▶ WHAT THIS TASK INVOLVES
Each line of the records below that contains "testbit" needs to be copied.

▶ SUPPLIED MATERIAL
Lemma spaces_update s s' pds pd : spaces_ok s pds -> pd ∈ pds -> vm_ok s' ->
  init_page_dir s' = init_page_dir s -> keeps s s' (node s pd) -> pd_ok s' pd ->
  (forall k, 768 <= k < 1024 -> pde s' pd k = pde s pd k) ->
  (forall q, q ∈ pd_pages s' pd -> q ∈ pd_pages s pd \/ q ∉ owned s pds) ->
  spaces_ok s' pds /\
  (forall p va, p ∈ pds -> p <> pd -> 0 <= va -> is_user_vaddr va = true -> pte s' p va = pte s p va).
Proof.
  intros SO Hpd V' E K OK' HK HN.
  destruct (split_pds s pds pd SO Hpd) as (rest & P & SR & OK & D & OI & KH).
  assert (forall q, q ∈ owned s rest -> live_page s' q /\ same_page (mem (pages s)) (mem (pages s')) q)
    as KR.
  { intros q Hq. apply K; [by apply (owned_live s rest)|]. intros N. apply (D q); [|done].
    by apply node_in_pages. }
  destruct (spaces_frame s s' rest SR V' E) as (SR' & OW & PT).
  { intros q Hq. by apply KR. }
  { intros q [Hq|(p & Hp & Hq)]; apply KR; [by apply owned_kernel|by eapply node_owned]. }
  split.
  - apply (spaces_perm s' (pd :: rest)); [done|]. apply spaces_cons. split_and!; try done.
    + intros q Hq. rewrite OW. destruct (HN q Hq) as [Hq'|Hn]; [by apply D|]. intros H. apply Hn. auto.
    + intros k Hk. rewrite HK, KH by done. symmetry. apply kernel_nodes_frame; [done| |lia].
      apply KR, owned_kernel. by left.
  - intros p va Hp N. rewrite P in Hp. apply elem_of_cons in Hp as [|Hp]; [done|]. by apply PT.
Qed.

(** * The invariant and the steps *)

(** [a] is the active directory. *)
Record kernel_ok (s : vm) (pds : list Z) (a : Z) : Prop := {
  ko_spaces : spaces_ok s pds;
  ko_active : active s a;
  ko_in : a = init_page_dir s \/ a ∈ pds;
  ko_tlb : tlb_coherent s a
}.

(** A memory access of the CPU in user mode to page [v]: it walks the tables of the active
    directory, sets the accessed and, for a write, the dirty flag, and caches the entry. *)
Definition cpu_flags (e : Z) (write : bool) : Z :=
  let e := put_bit e 5 true in if write then put_bit e 6 true else e.
Definition cpu_access (s : vm) (a v : Z) (write : bool) : option vm :=
  pt ← table s a (pd_no (4096 * v));
  let e := pte_at s pt (pt_no (4096 * v)) in
  if negb (Z.land e PTE_P =? 0) && (negb write || Z.testbit e 1) then
    let e' := cpu_flags e write in
    let s := write_word s (pt + 4 * pt_no (4096 * v)) e' in
    Some (mk_vm (pages s) (cr3 s) (<[v := e']> (tlb s)) (init_page_dir s) (init_ram_pages s))
  else None.

(** What the kernel and the CPU do.  The side conditions are what the callers of the routines see
    to: an active directory is not destroyed, a page is mapped only while no directory owns it, and
    memory is written and freed only outside directories and tables. *)
Inductive vm_step : vm * list Z * Z -> vm * list Z * Z -> Prop :=
  | step_create s pds a s' pd : pagedir_create s = Ret (pd, s') -> pd <> NULL ->
      vm_step (s, pds, a) (s', pd :: pds, a)
  | step_create_fail s pds a s' : pagedir_create s = Ret (NULL, s') ->
      vm_step (s, pds, a) (s', pds, a)
  | step_destroy s pds a s' pd rest : pds ≡ₚ pd :: rest -> a <> pd ->
      pagedir_destroy pd s = Ret (tt, s') -> vm_step (s, pds, a) (s', rest, a)
  | step_set s pds a s' pd upage kpage w r : pd ∈ pds -> 0 <= upage -> upage mod 4096 = 0 ->
      is_user_vaddr upage = true -> live_page s kpage -> kpage ∉ owned s pds ->
      pagedir_set_page pd upage kpage w s = Ret (r, s') -> vm_step (s, pds, a) (s', pds, a)
  | step_clear s pds a s' pd upage : pd ∈ pds -> 0 <= upage -> upage mod 4096 = 0 ->
      is_user_vaddr upage = true -> pagedir_clear_page pd upage s = Ret (tt, s') ->
      vm_step (s, pds, a) (s', pds, a)
  | step_dirty s pds a s' pd va b : pd ∈ pds -> 0 <= va -> is_user_vaddr va = true ->
      pagedir_set_dirty pd va b s = Ret (tt, s') -> vm_step (s, pds, a) (s', pds, a)
  | step_accessed s pds a s' pd va b : pd ∈ pds -> 0 <= va -> is_user_vaddr va = true ->
      pagedir_set_accessed pd va b s = Ret (tt, s') -> vm_step (s, pds, a) (s', pds, a)
  | step_activate s pds a s' pd : pd ∈ pds -> pagedir_activate pd s = Ret (tt, s') ->
      vm_step (s, pds, a) (s', pds, pd)
  | step_activate_kernel s pds a s' : pagedir_activate NULL s = Ret (tt, s') ->
      vm_step (s, pds, a) (s', pds, init_page_dir s)
  | step_alloc s pds a s' flags q : get_page flags s = Ret (q, s') -> vm_step (s, pds, a) (s', pds, a)
  | step_free s pds a s' q : live_page s q -> q ∉ owned s pds -> free_page q s = Ret (tt, s') ->
      vm_step (s, pds, a) (s', pds, a)
  | step_write s pds a q m : live_page s q -> q ∉ kernel_nodes s ->
      (forall pd, pd ∈ pds -> ~ node s pd q) ->
      (forall x, ~ (q <= x < q + 4096) -> m x = mem (pages s) x) ->
      vm_step (s, pds, a) (change_mem s m, pds, a)
  | step_access s pds a s' v write : 0 <= v < 786432 -> cpu_access s a v write = Some s' ->
      vm_step (s, pds, a) (s', pds, a).

(** ** Coherence of the TLB *)

Lemma cache_agrees_refl e : cache_agrees e e.
Proof. by split. Qed.
Lemma cache_agrees_trans e1 e2 e3 : cache_agrees e1 e2 -> cache_agrees e2 e3 -> cache_agrees e1 e3.
Proof. intros [E1 H1] [E2 H2]. split; [congruence|]. eauto. Qed.

Lemma tlb_empty_coherent s a : tlb s = ∅ -> tlb_coherent s a.
Proof. intros E v e L. by rewrite E, lookup_empty in L. Qed.

Lemma tlb_transfer s s' a : tlb_coherent s a -> tlb s' = tlb s ->
  (forall va e, 0 <= va -> is_user_vaddr va = true -> pte s a va = Some e ->
     Z.testbit e 0 = true -> exists e', pte s' a va = Some e' /\ cache_agrees e e') ->
  tlb_coherent s' a.
Proof.
  intros TC E H v e L Hv. rewrite E in L.
  destruct (TC v e L Hv) as (T0 & e1 & P1 & C1). split; [done|].
  destruct (H (4096 * v) e1) as (e2 & P2 & C2); [lia| |done| |].
  - unfold is_user_vaddr, PHYS_BASE. lia.
  - destruct C1 as [_ C1]. by apply (C1 0); [set_solver|].
  - exists e2. split; [done|]. by eapply cache_agrees_trans.
Qed.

▶ SOLUTION TO THIS PROBLEM
  if negb (Z.land e PTE_P =? 0) && (negb write || Z.testbit e 1) then
     Z.testbit e 0 = true -> exists e', pte s' a va = Some e' /\ cache_agrees e e') ->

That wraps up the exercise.